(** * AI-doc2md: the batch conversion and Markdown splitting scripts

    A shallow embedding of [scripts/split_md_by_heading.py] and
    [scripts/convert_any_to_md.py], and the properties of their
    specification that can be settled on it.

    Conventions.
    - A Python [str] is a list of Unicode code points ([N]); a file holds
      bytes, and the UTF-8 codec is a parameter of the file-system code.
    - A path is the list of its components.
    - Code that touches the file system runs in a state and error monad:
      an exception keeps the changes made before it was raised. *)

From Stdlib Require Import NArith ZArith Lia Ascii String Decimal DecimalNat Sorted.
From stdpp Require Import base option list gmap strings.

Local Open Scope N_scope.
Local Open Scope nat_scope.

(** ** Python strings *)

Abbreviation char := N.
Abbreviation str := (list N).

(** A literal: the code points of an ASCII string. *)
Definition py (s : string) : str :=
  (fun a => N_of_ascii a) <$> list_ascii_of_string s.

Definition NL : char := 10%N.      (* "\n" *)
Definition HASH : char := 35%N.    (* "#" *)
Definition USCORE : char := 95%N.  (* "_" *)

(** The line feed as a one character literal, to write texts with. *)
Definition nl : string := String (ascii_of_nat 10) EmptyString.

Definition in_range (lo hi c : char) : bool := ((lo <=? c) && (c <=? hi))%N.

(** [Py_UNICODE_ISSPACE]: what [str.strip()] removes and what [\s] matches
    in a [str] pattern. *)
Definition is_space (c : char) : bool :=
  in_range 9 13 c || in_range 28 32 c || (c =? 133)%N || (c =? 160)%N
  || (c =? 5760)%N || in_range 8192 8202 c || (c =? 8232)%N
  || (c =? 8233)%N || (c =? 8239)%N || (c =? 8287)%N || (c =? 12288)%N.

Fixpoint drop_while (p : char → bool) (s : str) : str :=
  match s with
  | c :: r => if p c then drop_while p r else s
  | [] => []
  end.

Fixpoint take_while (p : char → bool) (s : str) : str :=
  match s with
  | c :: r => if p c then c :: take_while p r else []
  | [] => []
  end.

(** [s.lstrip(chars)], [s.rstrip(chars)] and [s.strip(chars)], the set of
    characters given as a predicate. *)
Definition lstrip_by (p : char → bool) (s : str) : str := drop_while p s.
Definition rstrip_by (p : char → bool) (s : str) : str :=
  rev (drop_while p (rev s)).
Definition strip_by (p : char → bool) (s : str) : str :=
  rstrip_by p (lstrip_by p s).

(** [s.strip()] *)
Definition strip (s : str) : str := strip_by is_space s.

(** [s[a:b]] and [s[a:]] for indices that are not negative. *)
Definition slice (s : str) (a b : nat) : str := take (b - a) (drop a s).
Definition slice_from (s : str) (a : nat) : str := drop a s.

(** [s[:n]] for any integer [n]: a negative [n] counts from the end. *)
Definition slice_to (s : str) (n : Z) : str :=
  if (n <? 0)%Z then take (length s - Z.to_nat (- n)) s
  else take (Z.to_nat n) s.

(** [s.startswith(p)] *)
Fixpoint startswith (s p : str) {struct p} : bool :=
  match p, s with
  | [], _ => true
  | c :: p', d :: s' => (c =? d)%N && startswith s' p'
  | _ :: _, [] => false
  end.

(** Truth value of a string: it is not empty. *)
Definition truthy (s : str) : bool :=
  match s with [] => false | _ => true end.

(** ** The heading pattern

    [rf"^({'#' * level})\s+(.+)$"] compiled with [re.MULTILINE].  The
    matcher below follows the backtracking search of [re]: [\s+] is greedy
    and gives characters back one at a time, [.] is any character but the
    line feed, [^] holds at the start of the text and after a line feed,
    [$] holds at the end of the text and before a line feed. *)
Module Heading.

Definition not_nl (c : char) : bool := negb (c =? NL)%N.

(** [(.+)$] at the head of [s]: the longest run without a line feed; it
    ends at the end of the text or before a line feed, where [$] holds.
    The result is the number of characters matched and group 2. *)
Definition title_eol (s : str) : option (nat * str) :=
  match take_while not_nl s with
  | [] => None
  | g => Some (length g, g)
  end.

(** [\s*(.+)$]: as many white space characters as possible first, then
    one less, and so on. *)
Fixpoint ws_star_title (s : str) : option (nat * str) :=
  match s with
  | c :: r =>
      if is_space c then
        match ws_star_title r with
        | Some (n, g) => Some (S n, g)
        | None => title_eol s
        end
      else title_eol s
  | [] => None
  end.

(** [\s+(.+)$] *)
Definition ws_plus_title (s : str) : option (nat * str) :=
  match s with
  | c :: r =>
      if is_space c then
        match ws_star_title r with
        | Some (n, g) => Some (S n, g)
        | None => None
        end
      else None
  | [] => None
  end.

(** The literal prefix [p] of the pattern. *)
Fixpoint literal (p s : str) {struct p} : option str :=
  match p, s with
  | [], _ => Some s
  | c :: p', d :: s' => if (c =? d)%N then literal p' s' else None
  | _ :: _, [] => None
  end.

* * *

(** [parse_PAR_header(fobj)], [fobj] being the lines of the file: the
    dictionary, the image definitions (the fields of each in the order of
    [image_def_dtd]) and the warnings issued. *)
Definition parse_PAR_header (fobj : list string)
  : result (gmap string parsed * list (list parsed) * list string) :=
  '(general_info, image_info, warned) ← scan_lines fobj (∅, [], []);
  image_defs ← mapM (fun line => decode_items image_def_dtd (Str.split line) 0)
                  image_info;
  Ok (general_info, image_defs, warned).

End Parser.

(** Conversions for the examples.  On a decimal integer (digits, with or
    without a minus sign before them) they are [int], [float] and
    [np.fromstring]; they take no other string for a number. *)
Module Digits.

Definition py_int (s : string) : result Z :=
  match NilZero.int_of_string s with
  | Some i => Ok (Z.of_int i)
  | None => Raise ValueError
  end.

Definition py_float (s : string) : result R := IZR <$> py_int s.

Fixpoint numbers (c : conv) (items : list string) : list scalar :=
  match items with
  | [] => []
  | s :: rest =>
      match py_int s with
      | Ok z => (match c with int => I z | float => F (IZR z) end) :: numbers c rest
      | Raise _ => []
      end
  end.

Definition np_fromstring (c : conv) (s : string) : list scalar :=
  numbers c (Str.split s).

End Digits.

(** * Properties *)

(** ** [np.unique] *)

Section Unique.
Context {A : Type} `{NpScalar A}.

* **Required action**
Scan the data for the word "Fixpoint" and copy every line where it shows up.

* **Task answer**
Fixpoint drop_while (p : char → bool) (s : str) : str :=
Fixpoint take_while (p : char → bool) (s : str) : str :=
Fixpoint startswith (s p : str) {struct p} : bool :=
Fixpoint ws_star_title (s : str) : option (nat * str) :=
Fixpoint literal (p s : str) {struct p} : option str :=
Fixpoint numbers (c : conv) (items : list string) : list scalar :=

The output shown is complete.